Basic clinical data and outcomes of the patients were demonstrated in Table 1. Compared with non-AKI patients, the patients with AKI were elder and had a significantly higher rate of complications, including hypertension (HTN), diabetes mellitus (DM), chronic kidney disease (CKD), coronary artery disease (CAD), chronic heart failure (CHF), stoke, and chronic liver disease. Sepsis was significantly associated with AKI, with an occurrence rate of 33.1%. The thyroid hormones concentration was significantly lower in the AKI group than in the non-AKI group, and patients in AKI group tended to be complicated with low T3 syndrome. Emergency patients and medical patients admitted to ICU were predisposed to be complicated with AKI. Patients with AKI showed significantly higher hospital and ICU mortality, and longer hospital and ICU stay.

As indicated in Table 2 showing the bivariate correlation analysis between Cys C and other factors, patients with a higher Cys C concentration were elder and had higher APACHE II score, SCr at admission, baseline SCr, and BUN. Moreover, albumin, and thyroid hormone concentrations, including FT3, TT3, and TT4 were negatively associated with Cys C. The multiple linear regression analysis shown in Table 3 indicated that among the abovementioned thyroid hormones, only FT3 (standardized β = − 0.100, P < 0.001) and TT3 (standardized β = 0.059, P = 0.007) were independently associated with Cys C. In addition, sex (standardized β = − 0.059, P < 0.001), age (standardized β = 0.136, P < 0.001), APACHE II score (standardized β = 0.087, P < 0.001), SCr at admission (standardized β = 0.578, P < 0.001), baseline SCr (standardized β = 0.066, P = 0.004), and BUN at admission (standardized β = 0.166, P < 0.001) were independent factors related to Cys C.

Cys C was significantly higher in the AKI group than the non-AKI group (Table 1).
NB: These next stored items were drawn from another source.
(** [yearColumns.sort((a, b) => parseInt(b.year) - parseInt(a.year))]:
    a stable sort, latest year first. *)
Fixpoint insertColumn (x : yearColumn) (l : list yearColumn) : list yearColumn :=
  match l with
  | [] => [x]
  | y :: l' =>
      if (parseInt (year y) <? parseInt (year x))%Z then x :: l
      else y :: insertColumn x l'
  end.

Definition sortColumns (l : list yearColumn) : list yearColumn :=
  fold_left (fun acc x => insertColumn x acc) l [].

(** One entry of [stateData]; [None] is [null]. *)
Record scores : Type :=
  { Low : option number; Middle : option number; High : option number;
    NationalAverage : option number }.

Record table : Type :=
  { stateData : gmap member scores; nationalAvg : option number }.

Definition sesGap : number := ofZ 18.

Definition isNationalRow (firstCell : string) : bool :=
  String.eqb firstCell "United States"
  || includes (toLowerCase firstCell) "united states".

(** The cell of a state row: a number as it is, a string through the
    leading-number pattern and [parseFloat], anything else [null]. *)
Definition readScore (scoreCell : value) : option number :=
  match scoreCell with
  | VNum n => Some n
  | VStr s =>
      match matchLeadingNumber s with
      | Some m => Some (parseFloat m)
      | None => None
      end
  | _ => None
  end.

(** [nationalAvg || score] *)
Definition orScore (nat : option number) (score : number) : number :=
  match nat with
  | Some n => if truthy (VNum n) then n else score
  | None => score
  end.

(** The body of the loop over the data rows. *)
Definition parseRow (target : yearColumn) (t : table) (r : row) : table :=
  let firstCell := firstCellOf r in
  if isNationalRow firstCell then
    match index r (colIndex target) with
    | VNum n => {| stateData := stateData t; nationalAvg := Some n |}
    | VStr s =>
        match matchLeadingNumber s with
        | Some m => {| stateData := stateData t; nationalAvg := Some (parseFloat m) |}
        | None => t
        end
    | _ => t
    end
  else
    match getProp stateNameToCode firstCell with
    | Some stateCode =>
        if memberTruthy (Some stateCode) then
          match readScore (index r (colIndex target)) with
          | Some score =>
              if negb (isNaN score) then
                {| stateData :=
                     <[ stateCode :=
                          {| Low := Some (sub score sesGap);
                             Middle := Some score;
                             High := Some (add score sesGap);
                             NationalAverage := Some (orScore (nationalAvg t) score) |} ]>
                       (stateData t);
                   nationalAvg := nationalAvg t |}
              else t
          | None => t
          end
        else t
    | None => t
    end.

Definition emptyTable : table := {| stateData := ∅; nationalAvg := None |}.

(** The part of [loadAllNAEPData] that runs on the rows of the sheet. *)
Definition extract (rows : grid) : outcome table :=
  let c := findHeader rows in
  if (dataStartRow c =? -1)%Z || (headerRowIndex c =? -1)%Z then Thrown ParseStructure
  else
    let headerRow := nth (Z.to_nat (headerRowIndex c)) rows [] in
    match sortColumns (findYearColumns headerRow) with
    | [] => Thrown NoYearColumns
    | targetYearCol :: _ =>
        Returned (fold_left (parseRow targetYearCol)
                            (skipn (Z.to_nat (dataStartRow c)) rows) emptyTable)
    end.

(** *** The caches and the two loaders' entry points *)

(** What the page provides: whether the [XLSX] global is defined, and the
    rows of the first sheet of the workbook behind a path ([None] when
    the response is not ok or the request fails). *)
Record env : Type :=
  { xlsxDefined : bool; fetchSheet : string -> option grid }.

(** [naepDataCache] (a [Map] from grade to loaded table) and the entries
    [{data, ts}] of [localStorage] that [cacheData] writes. *)
Record world : Type :=
  { naepDataCache : gmap Z table;
    localStorage : gmap string (scores * Z) }.

Definition filePath (grade : Z) : string :=
  if (grade =? 4)%Z then "data/fourth_grade_naep.xlsx"
  else "data/eighth_grade_naep.xlsx".

Definition loadAllNAEPData (e : env) (grade : Z) (w : world) : outcome table * world :=
  match naepDataCache w !! grade with
  | Some t => (Returned t, w)
  | None =>
      if negb (xlsxDefined e) then (Thrown XlsxMissing, w)
      else
        match fetchSheet e (filePath grade) with
        | None => (Thrown FetchFailed, w)
        | Some rows =>
            match extract rows with
            | Thrown err => (Thrown err, w)
            | Returned result =>
                (Returned result,
                 {| naepDataCache := <[ grade := result ]> (naepDataCache w);
                    localStorage := localStorage w |})
            end
        end
  end.

(** [JSON.stringify] writes a number that is not finite as [null]. *)
Definition jsonNumber (o : option number) : option number :=
  match o with
  | Some (Fin q) => Some (Fin q)
  | _ => None
  end.

Definition jsonScores (s : scores) : scores :=
  {| Low := jsonNumber (Low s); Middle := jsonNumber (Middle s);
     High := jsonNumber (High s);
     NationalAverage := jsonNumber (NationalAverage s) |}.

(** [cacheData(key, data)] whose [setItem] succeeds, with [now] the
    reading of [Date.now()] (milliseconds) that it stamps the entry with.
    A [setItem] that throws is caught by the code and leaves the store as
    it was; that path is outside the model. *)
Definition cacheData (now : Z) (key : string) (data : scores) (w : world) : world :=
  {| naepDataCache := naepDataCache w;
     localStorage := <[ key := (jsonScores data, now) ]> (localStorage w) |}.

(** [loadCachedData(key)] with the default [maxAgeMinutes = 1440]:
    [(now - ts) / 60000 < 1440]. *)
Definition loadCachedData (now : Z) (key : string) (w : world) : option scores :=
  match localStorage w !! key with
  | Some (data, ts) => if (now - ts <? 1440 * 60000)%Z then Some data else None
  | None => None
  end.

Definition nullScores (nat : option number) : scores :=
  {| Low := None; Middle := None; High := None; NationalAverage := nat |}.

Definition cacheKey (state : string) (grade : Z) (subject : string) : string :=
  "naep_" ++ state ++ "_" ++ numberToString (ofZ grade) ++ "_" ++ subject.

(** [fetchNAEP] at time [now]; its [catch] answers an error of
    [loadAllNAEPData] with the all-[null] record. *)
Definition fetchNAEP (e : env) (now : Z) (state : string) (grade : Z) (subject : string)
    (w : world) : outcome scores * world :=
  match loadCachedData now (cacheKey state grade subject) w with
  | Some cached => (Returned cached, w)
  | None =>
      match loadAllNAEPData e grade w with
      | (Returned t, w') =>
          let result :=
            match stateData t !! Code state with
            | Some sc => sc
            | None => nullScores (nationalAvg t)
            end in
          (Returned result, cacheData now (cacheKey state grade subject) result w')
      | (Thrown _, w') => (Returned (nullScores None), w')
      end
  end.

(** [povertyRate] is what [getStateContext] passes: the mean that
    [d3.mean] returns, [undefined] for a state without rows. *)
Definition getSESCategory (povertyRate : input) : string :=
  match povertyRate with
  | Undefined | Null => "Unknown"
  | Num r =>
      if isNaN r then "Unknown"
      else if ge r (ofZ 30) then "Low"
      else if ge r (ofZ 15) then "Middle"
      else "High"
  end.

End DataHelpers.

(** ** scripts/clean_naep_data.js *)

Module CleanNaep.

Definition stateNameToCode : list (string * string) := stateNames.

Definition isHeaderRow (r : row) : bool :=
  let firstCell := toLowerCase (firstCellOf r) in
  includes firstCell "state" && includes firstCell "jurisdiction".

(** [years] (in the order found) and [yearColumns]. *)
Record header : Type := { years : list Z; yearColumns : gmap Z nat }.

Definition noHeader : header := {| years := []; yearColumns := ∅ |}.

(** The loop over [row[1]] .. [row[min(row.length, 50) - 1]] of the header. *)
Fixpoint headerYears (j : nat) (cells : list value) (h : header) : header :=
  match cells with
  | [] => h
  | cell :: cells' =>
      if nullish cell then headerYears (S j) cells' h
      else
        match matchYearPrefix (toString cell) with
        | Some y =>
            let year := parseInt y in
            if (1990 <=? year)%Z && (year <=? 2025)%Z
               && negb (existsb (Z.eqb year) (years h))
            then headerYears (S j) cells'
                   {| years := years h ++ [year];
                      yearColumns := <[ year := j ]> (yearColumns h) |}
            else headerYears (S j) cells' h
        | None => headerYears (S j) cells' h
        end
  end.

(** [years.sort((a, b) => a - b)] *)
Fixpoint insertYear (x : Z) (l : list Z) : list Z :=
  match l with
  | [] => [x]
  | y :: l' => if (x <? y)%Z then x :: l else y :: insertYear x l'
  end.

Definition sortYears (l : list Z) : list Z :=
  fold_left (fun acc x => insertYear x acc) l [].

(** The header search: [(dataStartIdx, years, yearColumns)];
    [dataStartIdx] stays [-1] when no row of the first ten is a header. *)
Definition findHeader (rows : grid) : Z * header :=
  match scanRows (fun i r =>
                    if isHeaderRow r
                    then Some (Z.of_nat i + 2,
                               headerYears 1 (skipn 1 (firstn 50 r)) noHeader)%Z
                    else None)
                 0 (firstn 10 rows) with
  | Some (d, h) => (d, {| years := sortYears (years h); yearColumns := yearColumns h |})
  | None => (-1, noHeader)%Z
  end.

(** [score] as the two branches of the loop compute it from a cell. *)
Definition readCell (cellValue : value) : option number :=
  match cellValue with
  | VNum n => Some n
  | VStr s =>
      match matchLeadingNumber s with
      | Some m => Some (parseFloat m)
      | None => None
      end
  | _ => None
  end.

(** [score != null && !isNaN(score) && score > 0] *)
Definition keepScore (score : option number) : option number :=
  match score with
  | Some n => if negb (isNaN n) && gt n (ofZ 0) then Some n else None
  | None => None
  end.

(** What one cell of a year column contributes: the guard
    [row[colIdx] != null], the coercion and the filter. *)
Definition cellScore (cell : value) : option number :=
  if nullish cell then None else keepScore (readCell cell).

(** [years.forEach(year => ...)] over one row, writing into [acc]. *)
Definition rowScores (h : header) (r : row) (acc : gmap Z number) : gmap Z number :=
  fold_left
    (fun acc year =>
       match yearColumns h !! year with
       | Some colIdx =>
           match cellScore (index r colIdx) with
           | Some score => <[ year := score ]> acc
           | None => acc
           end
       | None => acc
       end)
    (years h) acc.

Record parsed : Type :=
  { stateData : gmap member (gmap Z number);
    nationalAvgByYear : gmap Z number }.

Definition isNationalRow (stateName : string) : bool :=
  includes (collapseSpaces (toLowerCase stateName)) "united states".

(** The case-insensitive pass over [Object.entries(stateNameToCode)]. *)
Fixpoint lookupIgnoringCase (tbl : list (string * string)) (stateName : string)
  : option string :=
  match tbl with
  | [] => None
  | (key, code) :: tbl' =>
      if String.eqb (toLowerCase key) (toLowerCase stateName) then Some code
      else lookupIgnoringCase tbl' stateName
  end.

Definition matchState (stateName : string) : option member :=
  let stateCode := getProp stateNameToCode stateName in
  if memberTruthy stateCode then stateCode
  else
    match lookupIgnoringCase stateNameToCode stateName with
    | Some code => Some (Code code)
    | None => stateCode
    end.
Figure 2 demonstrated the ROC analysis for the diagnostic and predictive ability of Cys C in detecting AKI. The AUCs calculated for Cys C was 0.753, 0.797, and 0.669 in detecting total AKI, established AKI, and later-onset AKI, respectively.

The patients were divided into five quintiles based on FT3 (Table 4), TT3 (Table 5), and FT4 (Additional file 1: Table S1), and AUC-ROC analysis was conducted to evaluate the impact of thyroid hormones on Cys C in detecting AKI. In the stratification of FT3 (Table 4), AUCs for Cys C in detecting total AKI, established AKI, and later-onset AKI was 0.777, 0.786, and 0.667, respectively, in quintile I; 0.740, 0.799, and 0.658, respectively, in quintile II; 0.721, 0.774, and 0.617, respectively, in quintile III; 0.727, 0.751, and 0.694, respectively, in quintile IV; and 0.700, 0.733, and 0.661, respectively, in quintile V. For quintiles of TT3 (Table 5), Cys C demonstrated its diagnostic value as indicated by AUCs of 0.784, 0.738, 0.730, 0.708, and 0.707, respectively, to detect total AKI; 0.804, 0.781, 0.786, 0.706, and 0.757, respectively, to detect established AKI; and 0.651, 0.652, 0.657, 0.690, and 0.670, respectively, to detect later-onset AKI. In summary, despite a tendency of decreasing AUCs across the quintiles by FT3 and TT3 in total and established AKI, no significant difference between AUCs was observed in any two groups for total AKI, established AKI, and later-onset AKI in different stratification of thyroid hormones.

Table 6 shows the subgroup analysis for the impact of low T3 syndrome on detecting AKI using Cys C. The patients were further separated into two categories: 650 with low T3 syndrome (FT3 < 3.8 pmol/L, and FT4 and TSH within or lower than the normal range), and 689 without low T3 syndrome. Compared with non-low T3 syndrome patients, the AUCs of Cys C in patients with low T3 syndrome were higher (0.762 vs 0.725, 0.789 vs 0.784, and 0.669 vs 0.663, respectively) in detecting total AKI, established AKI, and later-onset AKI. Furthermore, the optimal cut-off values of Cys C for AKI detection were markedly different between low T3 syndrome and non-low T3 syndrome patients. However, similar result was observed that AUCs for discrimination ability of AKI detection by Cys C did not differ significantly between groups.